Caffè, bar e osterie
Erano i luoghi di ritrovo prediletti per tutte queste generazioni di intellettuali: caffè, bar e osterie, come quelle di piazza Barbacan, intorno al cosiddetto Arco di Riccardo (di epoca romana), oggi affollata di locali molto frequentati, amati da Joyce nei suoi itinerari etilici. Scomparsi i Caffè Garibaldi e il Bar Nazionale, ricordati da Stuparich, resistono il Caffè Tommaseo sulle Rive, aperto dal 1830, già centro del movimento irredentista triestino, e l’Antico Caffè San Marco (con decorazioni in stile Secessione viennese e dipinti di affermati pittori triestini), punto di riferimento dal 1914, oggi arricchito da un’interessante libreria. Per anni Claudio Magris ha amato scrivere qui, sempre allo stesso tavolo. Il Bar Libreria Knulp in via Madonna del Mare, da oltre vent’anni reinterpreta invece in modo attuale lo spirito dei caffè letterari. Vi passano spesso Cepach, Pieri e Nacci (mentre Heinichen preferisce il Bar Gran Malabar, in piazza San Giovanni).
Memorie sveviane al Giardino Pubblico Muzio de Tommasini, in via Giulia, tanto presente nelle opere dello scrittore, con 31 busti di glorie cittadine (ne parla Claudio Magris nel suo Microcosmi, Garzanti, 1997). Altri ambiti diventano squisitamente poetici e intimi nelle liriche di Claudio Grisancich («Ho tutta Trieste dentro di me»). Il Teatro lirico Giuseppe Verdi, il famoso tram che porta a Opicina e si ferma all’Obelisco, da dove partire per cercare i profumati ciclamini del Carso. La natia via San Michele, da percorrere per scoprire la città vecchia, via Diaz e la pasticceria Penso (purtroppo chiusa), e il quartiere Barcola per un bagno in mare, un classico triestino (testi nella raccolta Gente Mia, Hammerle Editori in Trieste, 2019).
Marion Wulz, «Corso Cavour all’altezza della Chiesa Greco Ortodossa a Trieste», 1950. Per gentile concessione di Fondazione Alinari per la Fotografia
Donne in primo piano
Negli anni Venti del ’900 muoveva i primi passi da artista Leonor Fini (1907-96), amica del pittore Arturo Nathan e della sorella Daisy.
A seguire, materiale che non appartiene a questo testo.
(** X7. Inspect gives all or nothing: when it returns an error the
    output is empty, whatever the containers before the failing one had
    contributed. *)
Theorem Inspect_all_or_nothing (E : env) (containers : list string) (size : bool)
        (format : string) (h : host) :
  match (Inspect E containers size format h).1 with
  | (out, Some _) => out = EmptyString
  | (_, None) => True
  end.
Proof.
  unfold Inspect.
  destruct (Inspect_from E EmptyString containers size format h).1 as [out [e|]] eqn:Hr;
    [|exact I].
  eapply Inspect_from_error. exact Hr.
Qed.

(** X8. The output for a list of containers is the output for its first
    part followed by the output for the rest, both taken on the host as
    it is found; the first error met is the error returned. *)
Theorem Inspect_app (E : env) (l1 l2 : list string) (size : bool)
        (format : string) (h : host) :
  (Inspect E (l1 ++ l2) size format h).1
  = match (Inspect E l1 size format h).1 with
    | (out1, None) =>
        match (Inspect E l2 size format h).1 with
        | (out2, None) => (out1 +:+ out2, None)
        | (_, Some e) => (EmptyString, Some e)
        end
    | (_, Some e) => (EmptyString, Some e)
    end.
Proof.
  unfold Inspect. rewrite Inspect_from_app.
  pose proof (Inspect_from_error E size format l1 h) as Hnothing.
  destruct (Inspect_from_host E size format l1 EmptyString h) as (k & _ & Hhost).
  destruct (Inspect_from E EmptyString l1 size format h) as [[out1 [e|]] h1];
    simpl in *; [rewrite (Hnothing out1 e eq_refl); reflexivity|].
  rewrite Inspect_from_result.
  rewrite (surjective_pairing (Inspect_from E EmptyString l2 size format h1)).
  rewrite (Inspect_from_value E size format l2 EmptyString h1 h)
    by (subst h1; reflexivity).
  destruct (Inspect_from E EmptyString l2 size format h).1 as [out2 [e|]]; reflexivity.
Qed.
(** * runc: a script runner for C sources -- verification of [runc.c]

    The development embeds the functions of [runc.c] in Rocq and checks the
    statements of the specification against them.

    Conventions of the embedding.
    - A C string is a [string]; its terminating NUL is not part of the value
      and is made explicit wherever the code reads or writes it.
    - Sizes and offsets ([size_t], [regoff_t], lengths held in [int]) are
      [nat]; values of type [int] that hold a status are [Z].  A status is
      the [int] that [system] returns or that [main] returns; how the
      operating system encodes the termination of a process in it is not
      modelled.
    - The process is a state: the operating system it runs on, the outcomes
      of its future allocations, [errno], the value an uninitialised [int]
      holds, and the log of the library calls it has made.  Functions of the
      program are computations in the monad [M] over that state.
    - [system] runs an external command; what that command does is a
      parameter [sh] of the functions that call it.
    - Library functions follow their standards: [SHA1] is FIPS 180-4,
      [regcomp] and [regexec] are the POSIX extended regular expressions,
      [isspace] is that of the C locale.
    - Undefined behaviour is made visible rather than assumed away: a store
      or load through a null pointer ends the run with [Fault]; [fclose] of
      a null stream is logged and faults or returns as the environment says;
      stores into a heap block are kept with their index, so that a store
      past the end of the block can be told from one within it. *)

From Stdlib Require Import Bool Arith ZArith List Ascii String Lia.
Import ListNotations.

Local Open Scope list_scope.
Local Open Scope string_scope.

(* ================================================================== *)
(** * C strings *)

Module CStr.

(** The double quote character (code 34). *)
Definition dquote : string := String (ascii_of_nat 34) EmptyString.

(** The newline, [\n]. *)
Definition newline : ascii := ascii_of_nat 10.

(** The terminating NUL. *)
Definition NUL : ascii := ascii_of_nat 0.

Definition strlen (s : string) : nat := String.length s.

(** [strcat(strcpy(buf, a), b)] leaves [a ++ b] in [buf]. *)
Definition strcat (a b : string) : string := a ++ b.

(** The numeric value of a [char] read as [unsigned char]. *)
Definition code (c : ascii) : nat := nat_of_ascii c.

(** [isspace] in the C locale: space, and the controls 9 to 13
    (\t \n \v \f \r). *)
Definition isspace (c : ascii) : bool :=
  (code c =? 32)%nat || ((9 <=? code c)%nat && (code c <=? 13)%nat).

(** The bytes of a C string up to its first NUL: what a function taking a
    [const char *] sees of a buffer. *)
Fixpoint c_str (bytes : string) : string :=
  match bytes with
  | EmptyString => EmptyString
  | String c rest => if Ascii.eqb c NUL then EmptyString else String c (c_str rest)
  end.

(** [take n s] and [drop n s]: the first [n] characters and the rest. *)
Fixpoint take (n : nat) (s : string) : string :=
  match n, s with
  | S n', String c rest => String c (take n' rest)
  | _, _ => EmptyString
  end.

Fixpoint drop (n : nat) (s : string) : string :=
  match n, s with
  | S n', String _ rest => drop n' rest
  | _, _ => s
  end.

(** [all p s]: every character of [s] satisfies [p]. *)
Fixpoint all (p : ascii -> bool) (s : string) : bool :=
  match s with
  | EmptyString => true
  | String c rest => p c && all p rest
  end.

(** [mem c s]: the character [c] occurs in [s]. *)
Fixpoint mem (c : ascii) (s : string) : bool :=
  match s with
  | EmptyString => false
  | String d rest => Ascii.eqb c d || mem c rest
  end.

End CStr.
Import CStr.

(* ================================================================== *)
(** * The digest function of the library: SHA-1

    [source_hash] calls [SHA1] of OpenSSL.  The function is modelled after
    FIPS 180-4 on 32-bit words held in [Z]; additions wrap modulo 2^32. *)

Module Sha1.

Local Open Scope Z_scope.

Definition SHA_DIGEST_LENGTH : nat := 20.

Definition w32 (x : Z) : Z := x mod 2 ^ 32.
Definition add32 (x y : Z) : Z := w32 (x + y).
Definition rotl (n x : Z) : Z :=
  w32 (Z.lor (Z.shiftl x n) (Z.shiftr x (32 - n))).
Definition not32 (x : Z) : Z := Z.lxor x 0xFFFFFFFF.

(** Big-endian conversions between a word and its four bytes. *)
Definition be32_bytes (x : Z) : list Z :=
  [ Z.land (Z.shiftr x 24) 255; Z.land (Z.shiftr x 16) 255;
    Z.land (Z.shiftr x 8) 255; Z.land x 255 ].

Definition be32_word (b3 b2 b1 b0 : Z) : Z :=
  Z.lor (Z.shiftl b3 24) (Z.lor (Z.shiftl b2 16) (Z.lor (Z.shiftl b1 8) b0)).

(** Padding: the byte 0x80, zero bytes up to 56 modulo 64, and the length
    of the message in bits as a 64-bit big-endian number. *)
Definition pad_zeros (len : nat) : nat := ((119 - len mod 64) mod 64)%nat.

Definition be64_bytes (x : Z) : list Z :=
  (be32_bytes (w32 (Z.shiftr x 32)) ++ be32_bytes (w32 x))%list.

Definition pad (msg : list Z) : list Z :=
  (msg ++ [128] ++ repeat 0 (pad_zeros (List.length msg))
       ++ be64_bytes (8 * Z.of_nat (List.length msg)))%list.

(** The sixteen words of a 64-byte block; the rest of the input. *)
Fixpoint words (n : nat) (bytes : list Z) : list Z :=
  match n, bytes with
  | S n', b3 :: b2 :: b1 :: b0 :: rest => be32_word b3 b2 b1 b0 :: words n' rest
  | _, _ => []
  end.

(** The message schedule, most recent word first: [sched] holds
    W(t-1), W(t-2), ... and is extended by W(t). *)
Definition next_w (sched : list Z) : Z :=
  rotl 1 (Z.lxor (Z.lxor (nth 2 sched 0) (nth 7 sched 0))
                 (Z.lxor (nth 13 sched 0) (nth 15 sched 0))).

Fixpoint extend (n : nat) (sched : list Z) : list Z :=
  match n with
  | O => sched
  | S n' => extend n' (next_w sched :: sched)
  end.

Definition schedule (block : list Z) : list Z :=
  rev (extend 64 (rev (words 16 block))).

Definition hstate : Type := (Z * Z * Z * Z * Z)%type.

Definition f_k (t : nat) (b c d : Z) : Z * Z :=
  if (t <? 20)%nat then (Z.lor (Z.land b c) (Z.land (not32 b) d), 0x5A827999)
  else if (t <? 40)%nat then (Z.lxor (Z.lxor b c) d, 0x6ED9EBA1)
  else if (t <? 60)%nat then
    (Z.lor (Z.lor (Z.land b c) (Z.land b d)) (Z.land c d), 0x8F1BBCDC)
  else (Z.lxor (Z.lxor b c) d, 0xCA62C1D6).

Definition round (st : hstate * nat) (w : Z) : hstate * nat :=
  let '((a, b, c, d, e), t) := st in
  let '(f, k) := f_k t b c d in
  let temp := add32 (add32 (add32 (add32 (rotl 5 a) f) e) k) w in
  ((temp, a, rotl 30 b, c, d), S t).

Definition compress (h : hstate) (block : list Z) : hstate :=
  let '(h0, h1, h2, h3, h4) := h in
  let '((a, b, c, d, e), _) := fold_left round (schedule block) (h, O) in
  (add32 h0 a, add32 h1 b, add32 h2 c, add32 h3 d, add32 h4 e).

Fixpoint blocks (n : nat) (h : hstate) (bytes : list Z) : hstate :=
  match n with
  | O => h
  | S n' => blocks n' (compress h (firstn 64 bytes)) (skipn 64 bytes)
  end.

Definition H0 : hstate :=
  (0x67452301, 0xEFCDAB89, 0x98BADCFE, 0x10325476, 0xC3D2E1F0).

Definition digest (msg : list Z) : list Z :=
  let padded := pad msg in
  let '(h0, h1, h2, h3, h4) := blocks (List.length padded / 64) H0 padded in
  (be32_bytes h0 ++ be32_bytes h1 ++ be32_bytes h2 ++ be32_bytes h3
              ++ be32_bytes h4)%list.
Arrivata bambina da Buenos Aires e cresciuta nella città giuliana, prima di lasciarla per Milano e poi Parigi, aveva abitato, tra i vari indirizzi, in viale XX Settembre (tipica passeggiata cittadina) dopo il Politeama Rossetti, altro comune luogo di incontro. Fini era stata allieva del pittore Edmondo Passauro che nel 1926 aveva ritratto una signorina Wulz. Forse Marion (1905-93), se si confrontano ritratti fotografici e dipinto, che con la sorella Wanda (1903-84) proseguiva l’attività dello studio fotografico del padre Carlo (e, prima, del nonno Giuseppe). Belle e indipendenti, professionalmente affermate, le Wulz erano molto amiche di Anita Pittoni (1901-82) che aveva abitato con loro nella casa atelier di Palazzo Hierschel, in corso Italia, dal 1928 fino circa al 1932, in un proficuo sodalizio d’arte. «Un esempio di emancipazione femminile e un eccezionale livello artistico, in un contesto culturale intessuto di contaminazioni letterarie e artistiche», sottolinea la professoressa Federica Muzzarelli, curatrice con Antonio Giusa della recente mostra «Fotografia Wulz. Trieste, la famiglia, l’atelier». Il Comune di Trieste ha dedicato a Wanda e Marion il giardino pubblico di via Catullo. Da visitare l’abitazione e studio della pittrice Alice Psacaropulo (1921-2018), allieva di Felice Casorati, all’ultimo piano della villa di famiglia in via Commerciale, disegnata dall’architetto Giovanni Berlam. Vi si conservano anche opere di Casorati, Scomparini, de Pisis e Fini. Nel clima artistico cittadino spicca poi Miela Reina (1935-72), eclettica artista e sceneggiatrice, molto stimata da Gillo Dorfles. Con la sua Galleria La Cavana, aperta con il pittore Enzo Cogno negli anni Sessanta nella zona omonima della città allora quasi malfamata, rompe gli schemi dell’arte triestini e si afferma con importanti collaborazioni come quella con Emilio Isgrò. Il suo archivio, in viale Miramare 37, ricco di oggetti, dipinti, grafiche, disegni, fotografie e scenografie, video e musica è finalmente aperto al pubblico (la prima domenica del mese o su prenotazione), curato dalla nipote Lucia Budini.
Libri e itinerari
Riaperta a gennaio 2025, dopo un restauro filologico, la Libreria antiquaria Umberto Saba, in via San Nicolò, gestita ora da Massimo Battista (che segue pure la Zeno Bandini di via Lazzaretto Vecchio, dedicata a libri rari antichi e moderni). Lo aiuta la giovane Flavia, nipote del precedente titolare Mario Cerne, figlio del famoso Carletto, commesso e poi socio dello stesso Saba. Drogheria 28, di Simone Volpato, in via Ciamician, è invece specializzata nella scoperta e studio di biblioteche private e di prime edizioni. Infine, la vicina Muggia riserva, in via Roma, la sorpresa del Museo di Arte Moderna Ugo Carà (1908-2004), con oltre 100 lavori del maestro. Itinerari dedicati a singoli personaggi del pantheon letterario triestino sono stati approntati dalla Regione Friuli Venezia Giulia. Il più recente parte dalla casa di Anita Pittoni, alla quale il museo di arte nella moda Its Arcademy, nella stessa via, ha dedicato una sala con il progetto di celebrarla ogni anno nel giorno del suo genetliaco (il 6 maggio, Ndr).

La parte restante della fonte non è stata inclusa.